I am asking simple question and expect simple answer if anyone know.
Thank you


----------



## Solex (Jan 7, 2015)

Hi Yuri
Thank you very much. Finaly i am geting somewhere. I was going to check pressure switch voltage, but i would need ohm-voltmeter, for which i dont have. Its cold in here, Guelph Ontario Canada -21c. My concern is when thermostat reaches set temp. say 22c it goes in lock mode and flashes 33, till cools off and then we have steady red glow light.


----------



## yuri (Nov 29, 2008)

33 is open limit. Sounds like you have an airflow problem and it should not suck the door closed very hard. Make sure nothing is blocking any of your return ducts and the filter is clean. Make sure the heat vents are open and not blocked by furniture etc.

Some people have these extra filters that drop in the return vents at the floor level and forget they are there and when they plug up problems happen like reduced airflow.


----------



## Solex (Jan 7, 2015)

I am suspecting pressure switch, checked hose to it,mouth blow true it and its free off obstruction. I would need ohm-voltmeter to check it if is working ok'. It should read 24 volts. This pressure switch has 2 conectors, one lead is going to exast limit switch.Also checked out exaust limit switch. Somehow furnace is working ok, no flash code. Still runing with damn blower door off. I am not giving up. I have G3 licence, too bad that i couldnt' pass exam for G2. I love this stuff and yet i am in machinist industry for past 30 years. Thanks a lot Yuri. It takes a lot from you to share knowledge you worked so hard for.


----------



## yuri (Nov 29, 2008)

Yur Welcome. 

Running with the door off is giving it extra return air and has nothing to do with the pressure switch. There is a seperate code for that. Sounds to me like you are not getting enough return air. If you have air conditioning check underneath the cooling coil as it may be dirty and obstructing the airflow.


----------



## beenthere (Oct 11, 2008)

Its not a pressure switch issue if its running okay with the blower panel off. You have low air flow. If you have A/C, it could be that the evap coil is too dirty, and restricting air flow.

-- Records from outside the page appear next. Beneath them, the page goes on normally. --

(** * Unmonitarr: identity resolution and synchronisation engine

    A shallow embedding of the parts of Unmonitarr that resolve a Jellyfin
    watch event to a Sonarr series or a Radarr movie, apply the monitoring
    change and keep the audit log:

    - [sonarr_client.py]: [_clean_title], [search_series_by_title],
      [find_series_by_jellyfin_metadata], the monitoring updates;
    - [radarr_client.py]: [search_movies_by_title],
      [find_movie_by_jellyfin_metadata], [update_movie_monitoring];
    - [webhook_handler.py]: [process_webhook],
      [_process_watched_status_change], [_sync_with_service],
      [_update_sync_log];
    - [main.py]: the [/webhook/jellyfin] endpoint, the retry endpoints,
      [perform_bulk_sync] and the bulk sync endpoints;
    - [persistent_config.py] and [app_config.py]: the webhook token and the
      secret key, from the table, the environment or [secrets];
    - [jellyfin_client.py]: [get_all_items], [extract_media_info];
    - [external_api_client.py]: [find_best_match].

    Conventions of the embedding.

    - A Python [str] is a [string]; a character is a code point below 256
      (the Latin-1 range), with Python's [str.lower], [str.isspace] and the
      [\w] class of [re] on that range.
    - A JSON value is a [Json]; a JSON number is an integer.  What the
      engine decides on is read as the code reads it, whatever JSON value it
      is, by its truthiness, by [==] and by [str()]: the event type and the
      save reason, the ids of the item and of the user, the watched flag, the
      item type, the provider ids, [retry_mode] and [original_log_id].  The
      descriptive fields (names and titles, season and episode numbers, years)
      are read at the type that Jellyfin, Sonarr and Radarr give them: a
      value of another type is read as [None].
    - A request to a remote service is answered by an oracle of the service
      (a field of [SonarrApi], [RadarrApi], ...): the answer, or the exception
      that [_make_request] lets through after its retries.  Every request is
      recorded in a trace, in the order the code issues it.
    - The record store is a value of type [Db] that the handler threads
      through.  It is SQLite behind SQLAlchemy: a [String] column holds the
      text of a number, the [Boolean] column [is_watched] takes [None],
      [True], [False], 0 and 1 and refuses any other value when the session
      commits, a list or a dictionary cannot be bound to a statement, a
      [NOT NULL] column refuses [None], and a table is read in the order of
      its primary key.  Apart from that the store does not fail.  The
      [configurations] table is apart: its sessions may fail, as
      [ConfigOutside] tells.
    - A [while True] loop runs on fuel: [None] is a loop that is still
      running when the fuel is spent. *)

From stdpp Require Import base option list gmap strings pretty sorting.
From Stdlib Require Import ZArith Ascii String Lia.
Lemma getNodeFromId_spec id e n :
  graph_ok (drawflow e) = true ->
  node_at (key_of (module_of id (drawflow e))) (toString id) (drawflow e) = Some n ->
  getNodeFromId id e = Ret n e.
Proof.
  intros OK N. unfold getNodeFromId. munfold.
  pose proof (graph_ok_node _ _ _ _ OK N) as NO.
  unfold node_at in N.
  destruct (get (key_of (module_of id (drawflow e))) (drawflow e)) as [md|];
    [|discriminate].
  rewrite N. now rewrite clone_node_id.
Qed.

Lemma option_string_eqb_eq a b : option_string_eqb a b = true <-> a = b.
Proof.
  destruct a as [x|], b as [y|]; simpl; try (split; congruence).
  rewrite String.eqb_eq. split; congruence.
Qed.

(** ** Well-formedness is kept by updates of connection lists *)

Lemma forallb_replace {V} (P : V -> bool) k v (o : obj V) :
  P v = true -> forallb (fun kv => P (snd kv)) o = true ->
  forallb (fun kv => P (snd kv)) (replace k v o) = true.
Proof.
  intros Pv. induction o as [|[k' v'] o IH]; simpl; [reflexivity|].
  intro H. apply andb_prop in H as [H1 H2].
  destruct (String.eqb k k'); simpl; [now rewrite Pv|now rewrite H1, IH].
Qed.

Lemma well_formed_replace {V} k v (o : obj V) :
  well_formed (replace k v o) = well_formed o.
Proof. unfold well_formed. now rewrite keys_replace. Qed.

Lemma graph_ok_change_node m k f g g' :
  (forall n, node_at m k g = Some n -> node_ok n = true -> node_ok (f n) = true) ->
  change_node m k f g = Some g' -> graph_ok g = true -> graph_ok g' = true.
Proof.
  unfold change_node, node_at. intros F.
  destruct (get m g) as [md|] eqn:G; [|discriminate].
  destruct (get k (m_data md)) as [n|] eqn:N; [|discriminate].
  intros [= <-] OK. unfold graph_ok in *. apply andb_prop in OK as [W A].
  rewrite well_formed_replace, W. simpl.
  assert (MO : module_ok md = true).
  { rewrite forallb_forall in A. exact (A _ (get_In _ _ _ G)). }
  apply forallb_replace; [|assumption].
  unfold module_ok in *. simpl. apply andb_prop in MO as [W' A'].
  rewrite well_formed_replace, W'. simpl.
  apply forallb_replace; [|assumption].
  apply F; [reflexivity|]. rewrite forallb_forall in A'. exact (A' _ (get_In _ _ _ N)).
Qed.

Lemma node_ok_with_ports sd ps n :
  well_formed ps = true -> node_ok n = true -> node_ok (with_ports sd ps n) = true.
Proof.
  unfold node_ok. intros W H.
  apply andb_prop in H as [H H4]. apply andb_prop in H as [H H3].
  apply andb_prop in H as [H1 H2].
  destruct sd; simpl; now rewrite ?W, ?H1, ?H2, ?H3, ?H4.
Qed.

PS: Fixed the thread title for you.


----------



## Solex (Jan 7, 2015)

Very thank you very much guys. This furnace is located in crawl space, and suply duct is bent at 90 degree (almost touching floor joists) right above AC A coil. I was even contenplating to install small fan to suply extra air. Sadly whole crawl space is plenum for there is no fresh combustion air suply (from outside of course).
I am very happy that this whole ordeal comes to an end.
Thank you both guys
Best Regards
Solex


----------



## roughneck (Nov 28, 2014)

How did it come to an end? What did you do to fix it?


----------



## ben's plumbing (Oct 6, 2011)

well there you go:huh::huh::huh::huh:


----------



## Solex (Jan 7, 2015)

It came to final by furnace working without blower cover. Checked all air returns and only one is actualy "sucking" air. I know from my home inspection days that when you place bathroom tissue against return air grill, tissue should stay on it (grill)
Thats double wording in same sentence. Have to find blockage in air return but of all, i have to double check if this one is reverse blower, for motor is. Maybe its from previous owner wrong blower direction. If it is blower runs at aprox 30% capacity
Hope this help


----------



## roughneck (Nov 28, 2014)

So is it running with the blower door off right now?


----------



## Solex (Jan 7, 2015)

For now yes, furnace is runing without blower cover. I bypassed door switch.


----------



## yuri (Nov 29, 2008)

You can suck fumes from the burner into the house so that is dangerous and not recommended.


----------



## roughneck (Nov 28, 2014)

Be careful doing that. It can create negative pressure and potentially mess with the burners/combustion air.


----------



## Solex (Jan 7, 2015)

I didnt mean to use it as permanent solution. I will try to find where return or suply air is partialy or fuly blocked. What bafles me is beside blower motor replacement and capacitor, nothing else changed. I took inducer fan of its place and vacum all soot etc. For one reason or other induced fan started working couple days latter. I will reinstall blower cover ASAP. I am still suspecting pressure switch.


----------



## yuri (Nov 29, 2008)

We are trying to teach you that the pressure switch has nothing to do with airflow. All it does is prove that the inducer is running.


----------